ТРАДИЦИОННОЕ И НОВОЕ В РУССКОЙ ЛИТЕРАТУРЕ ДВАДЦАТОГО ВЕКА

We use cookies. Read the Privacy and Cookie Policy

ТРАДИЦИОННОЕ И НОВОЕ В РУССКОЙ ЛИТЕРАТУРЕ ДВАДЦАТОГО ВЕКА

Новое сравнительно с чем? Традиционное в какой или каким образом истолкованной традиции? Вопросы эти — вопросы истории, и как только их себе поставишь, становится ясно, что говорить в связи с ними об одной эмигрантской литературе, как об одной «советской» (кавычки эти еще буду объяснены) невозможно: осмысляются они по-настоящему, лишь если предъявлять их одновременно той и другой, в свете того, что расколу их и розни предшествует и что продолжает служить общею их основой. Это я и постараюсь в дальнейшем показать. Тема, заглавием намеченная, не такова, чтобы ее можно было исчерпать на нескольких страницах. Ограничусь суждением о том, в какой перспективе следует ее рассматривать.
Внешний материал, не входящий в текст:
(* ===== verification/Supervisor.v ===== *)
(** * The supervisor of the managed workers

    [crates/dispatcher/src/lib.rs], [DockerWorkerSupervisor]: a pass over the managed queues that
    keeps one container for each replica. The Docker daemon and its client ([bollard]) are not under
    [src/]: they are the class [Docker], a daemon that answers the six requests the code makes.
    [DockerLaws] states what the documentation of the Docker Engine API promises about them; no other
    client acts on these containers while a pass runs. *)
From S2P Require Import Prelude Registry Config.

(** ** The data of [bollard::models] that the code reads or writes *)

Record MountPoint := mkMountPoint {
  mp_source : option string;
  mp_destination : option string;
  mp_rw : option bool
}.

Inductive MountTypeEnum : Type := BIND.
Record Mount := mkMount {
  mt_target : option string;
  mt_source : option string;
  mt_typ : option MountTypeEnum;
  mt_read_only : option bool
}.

Inductive RestartPolicyNameEnum : Type := UNLESS_STOPPED.

(** [bollard::container::Config] with its [HostConfig] *)
Record ContainerConfig := mkContainerConfig {
  co_image : option string;
  co_env : option (list string);
  co_labels : option (gmap string string);
  co_restart_policy : option RestartPolicyNameEnum;
  co_mounts : option (list Mount)
}.

(** The answer to [inspect_container] *)
Record InspectConfig := mkInspectConfig { ci_env : option (list string); ci_labels : option (gmap string string) }.
Record ContainerInspect := mkContainerInspect {
  in_image : option string;
  in_config : option InspectConfig;
  in_mounts : option (list MountPoint)
}.

(** The daemon: each request may fail, and returns the daemon it leaves behind. *)
Class Docker (D : Type) := {
  inspect_container : string -> D -> result string ContainerInspect * D;
  start_container : string -> D -> result string unit * D;
  (** with [force] *)
  remove_container : string -> D -> result string unit * D;
  create_container : string -> ContainerConfig -> D -> result string unit * D;
  (** the [id] of the image, which the answer may lack *)
  inspect_image : string -> D -> result string (option string) * D;
  (** the events of a pull, up to the first error, and the daemon when the stream is dropped *)
  create_image : string -> D -> list (result string unit) * D
}.

(** ** The data of the dispatcher *)

Record ContainerMount := mkContainerMount { cm_source : string; cm_target : string; cm_read_only : bool }.

#[export] Instance ContainerMount_eq_dec : EqDecision ContainerMount.
Proof. solve_decision. Defined.

Definition from_inspect (mount : MountPoint) : ContainerMount :=
  mkContainerMount (default ""%string (mp_source mount)) (default ""%string (mp_destination mount))
    (negb (default true (mp_rw mount))).

Definition to_docker_mount (m : ContainerMount) : Mount :=
  mkMount (Some (cm_target m)) (Some (cm_source m)) (Some BIND) (Some (cm_read_only m)).

(** [ManagedQueue] of the dispatcher *)
Record ManagedQueue := mkManagedQueue {
  mq_name : string;
  mq_image : string;
  mq_replicas : Z;
  mq_env : list string;
  mq_mounts : list ContainerMount
}.

(** The errors of a pass: the contexts the code gives them *)
Inductive SupervisorError : Type :=
| Refusing (name : string)
| Removing (message : string) | Creating (message : string) | Starting (message : string)
| Pulling (message : string) | InspectingImage (message : string) | NoImageId.

Definition managed_label : string := "io.maqistor.managed".
Definition queue_label : string := "io.maqistor.queue".
Definition replica_label : string := "io.maqistor.replica".

(** ** Connecting *)

Record DockerConnectOptions := mkDockerConnectOptions {
  do_endpoint : option string;
  do_ca_cert_path : option string;
  do_cert_path : option string;
  do_key_path : option string
}.

(** [DockerConfig::connect_options] *)
Definition connect_options (c : DockerConfig) : DockerConnectOptions :=
  mkDockerConnectOptions (dc_endpoint c) (dc_ca_cert_path c) (dc_cert_path c) (dc_key_path c).

Definition DOCKER_CONNECT_TIMEOUT_SECS : Z := 120.

(** The operating systems the code tells apart with [cfg] *)
Inductive target : Type := Unix | Windows | OtherOs.

(** The constructor of [bollard::Docker] that is called, with its arguments *)
Inductive Connect : Type :=
| LocalDefaults
| WithUnix (endpoint : string) (timeout : Z)
| WithNamedPipe (endpoint : string) (timeout : Z)
| WithSsl (endpoint key cert ca : string) (timeout : Z)
| WithHttp (endpoint : string) (timeout : Z).

Definition connect_docker (os : target) (o : DockerConnectOptions) : result string Connect :=
  match do_endpoint o with
  | None => Ok LocalDefaults
  | Some endpoint =>
      if starts_with "unix://" endpoint then
        match os with
        | Unix => Ok (WithUnix endpoint DOCKER_CONNECT_TIMEOUT_SECS)
        | _ => Err "unix:// Docker endpoints are only supported on Unix hosts"%string
        end
      else if starts_with "npipe://" endpoint then
        match os with
        | Windows => Ok (WithNamedPipe endpoint DOCKER_CONNECT_TIMEOUT_SECS)
        | _ => Err "npipe:// Docker endpoints are only supported on Windows hosts"%string
        end
      else if starts_with "tcp://" endpoint || starts_with "http://" endpoint || starts_with "https://" endpoint then
        match do_ca_cert_path o, do_cert_path o, do_key_path o with
        | Some ca, Some cert, Some key => Ok (WithSsl endpoint key cert ca DOCKER_CONNECT_TIMEOUT_SECS)
        | None, None, None => Ok (WithHttp endpoint DOCKER_CONNECT_TIMEOUT_SECS)
        | _, _, _ => Err "docker TLS requires ca_cert_path, cert_path, and key_path together"%string
        end
      else Err ("unsupported docker endpoint scheme: " +:+ endpoint)
  end.

(** ** A pass *)

Section supervisor.
Context {D : Type} `{!Docker D}.

(** The daemon and [desired_images], the image ids resolved so far *)
Record supervisor := mkSupervisor { sv_docker : D; sv_images : gmap string string }.

(** A computation that may fail; what it did to the daemon stays done. *)
Definition SM (A : Type) : Type := supervisor -> result SupervisorError A * supervisor.
#[export] Instance SM_ret : MRet SM := fun A a s => (Ok a, s).
#[export] Instance SM_bind : MBind SM := fun A B f m s =>
  match m s with
  | (Ok a, s') => f a s'
  | (Err e, s') => (Err e, s')
  end.
Definition sfail {A} (e : SupervisorError) : SM A := fun s => (Err e, s).
Definition lift {A} (r : result SupervisorError A) : SM A := fun s => (r, s).

(** A request to the daemon, its answer as a value *)
Definition ask_docker {A} (f : D -> A * D) : SM A := fun s =>
  let '(a, d) := f (sv_docker s) in (Ok a, mkSupervisor d (sv_images s)).
Definition cached (image : string) : SM (option string) := fun s => (Ok (sv_images s !! image), s).
Definition cache (image id : string) : SM unit := fun s =>
  (Ok tt, mkSupervisor (sv_docker s) (<[image := id]> (sv_images s))).

(** [while let Some(event) = pull.next().await { event.context(..)?; }] *)
Fixpoint pull_events (events : list (result string unit)) : result SupervisorError unit :=
  match events with
  | [] => Ok tt
  | event :: events => let? _ := map_err Pulling event in pull_events events
  end.

Definition resolve_image_id (image : string) : SM string :=
  known ← cached image;
  match known with
  | Some id => mret id
  | None =>
      local ← ask_docker (inspect_image image);
      inspected ←
        match local with
        | Ok image_id => mret image_id
        | Err _ =>
            events ← ask_docker (create_image image);
            _ ← lift (pull_events events);
            again ← ask_docker (inspect_image image);
            lift (map_err InspectingImage again)
        end;
      match inspected with
      | None => sfail NoImageId
      | Some id => _ ← cache image id; mret id
      end
  end.

Definition all_in {A} `{!EqDecision A} (wanted have : list A) : bool :=
  forallb (fun w => existsb (fun h => bool_decide (h = w)) have) wanted.

(** [need_update] *)
Definition outdated (queue : ManagedQueue) (desired_image : string) (container : ContainerInspect) : bool :=
  let current_env := default [] (in_config container ≫= ci_env) in
  let current_mounts := from_inspect <$> default [] (in_mounts container) in
  negb (bool_decide (in_image container = Some desired_image))
  || negb (all_in (mq_env queue) current_env)
  || negb (all_in (mq_mounts queue) current_mounts).

Definition is_managed (container : ContainerInspect) : bool :=
  bool_decide ((in_config container ≫= ci_labels) ≫= lookup managed_label = Some "true"%string).

Definition labels_of (queue : ManagedQueue) (ordinal : Z) : gmap string string :=
  list_to_map [(managed_label, "true"%string); (queue_label, mq_name queue); (replica_label, pretty ordinal)].

Definition config_of (queue : ManagedQueue) (ordinal : Z) : ContainerConfig :=
  mkContainerConfig (Some (mq_image queue)) (Some (mq_env queue)) (Some (labels_of queue ordinal))
    (Some UNLESS_STOPPED) (Some (to_docker_mount <$> mq_mounts queue)).

(** The end of [ensure]: create the container and start it *)
Definition create_and_start (queue : ManagedQueue) (ordinal : Z) (name : string) : SM unit :=
  created ← ask_docker (create_container name (config_of queue ordinal));
  _ ← lift (map_err Creating created);
  started ← ask_docker (start_container name);
  lift (map_err Starting started).

Definition ensure (queue : ManagedQueue) (ordinal : Z) : SM unit :=
  let name := container_name (mq_name queue) ordinal in
  desired_image ← resolve_image_id (mq_image queue);
  inspected ← ask_docker (inspect_container name);
  match inspected with
  | Ok container =>
      if outdated queue desired_image container then
        _ ← (if is_managed container then mret tt else sfail (Refusing name));
        removed ← ask_docker (remove_container name);
        _ ← lift (map_err Removing removed);
        create_and_start queue ordinal name
      else
        _ ← ask_docker (start_container name);
        mret tt
  | Err _ => create_and_start queue ordinal name
  end.

(** The loops of [reconcile] *)
Fixpoint each {A} (f : A -> SM unit) (l : list A) : SM unit :=
  match l with
  | [] => mret tt
  | a :: l => _ ← f a; each f l
  end.

Definition reconcile (queues : list ManagedQueue) : SM unit :=
  each (fun queue => each (ensure queue) (seqZ 0 (mq_replicas queue))) queues.

(** [n] turns of the loop of [spawn]; between two of them it sleeps for five seconds. *)
Fixpoint supervise (n : nat) (queues : list ManagedQueue) (s : supervisor) : supervisor :=
  match n with
  | O => s
  | S n => supervise n queues (reconcile queues s).2
  end.
End supervisor.
Arguments supervisor : clear implicits.
Arguments mkSupervisor {D}.
Arguments sv_docker {D}.
Arguments sv_images {D}.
Эпоху высшего расцвета своей литературы испанцы называют золотым веком, а французы – великим; один предшествует другому, и длятся они оба полвека примерно, а не век. Нам до наших «классиков», отличие от французов, испанцев, англичан, немцев даже и тем более итальянцев, рукой подать; наш поэтому «великий век», – названный так по французскому образцу иностранцами, не нами — это всего лишь век минувший. А так как наша литература стяжала себе мировую славу не стихами, а прозой, романами прежде всего, то возвеличенный этот, благодаря переводам, и для иностранцев велик второй своей половиной: Достоевским, Толстым, да в придачу Тургеневым и Чеховым. Что же до нас, то и мы не отрекаемся, конечно, от двух величайших наших писателей и от двух столь замечательных других, но ведь клянемся мы и Пушкиным, «веселым именем Пушкина», как Блок сказал перед смертью, да и когда придумали мы называть блоковское время «серебряным веком», как это теперь все чаще делается, с каким же золотым мы его сопоставляли? Ведь не с предыдущими тремя или четырьмя десятилетиями? Так, во всяком случае, покуда длился серебряный век, никто из его творцов или их читателей не думал. Золотым веком было для них как раз пушкинское или пушкино-гоголевское время. Блок, в той же пушкинской речи, даже сороковые годы, то есть и Гоголя (хоть его и не упоминая) вместе с Белинским, устранил, пушкинские зато признав «единственной культурной эпохой в России прошлого века». Но как же тогда наш ведь нами самими почитаемый grand siecle? Как нелепо вклиняется он между золотым и серебряным «веками», по четверти столетия каждый! Или равновеликими все поколенья, все десятилетия нужно объявлять, от Пушкина, а то и от Державина до смерти Блока?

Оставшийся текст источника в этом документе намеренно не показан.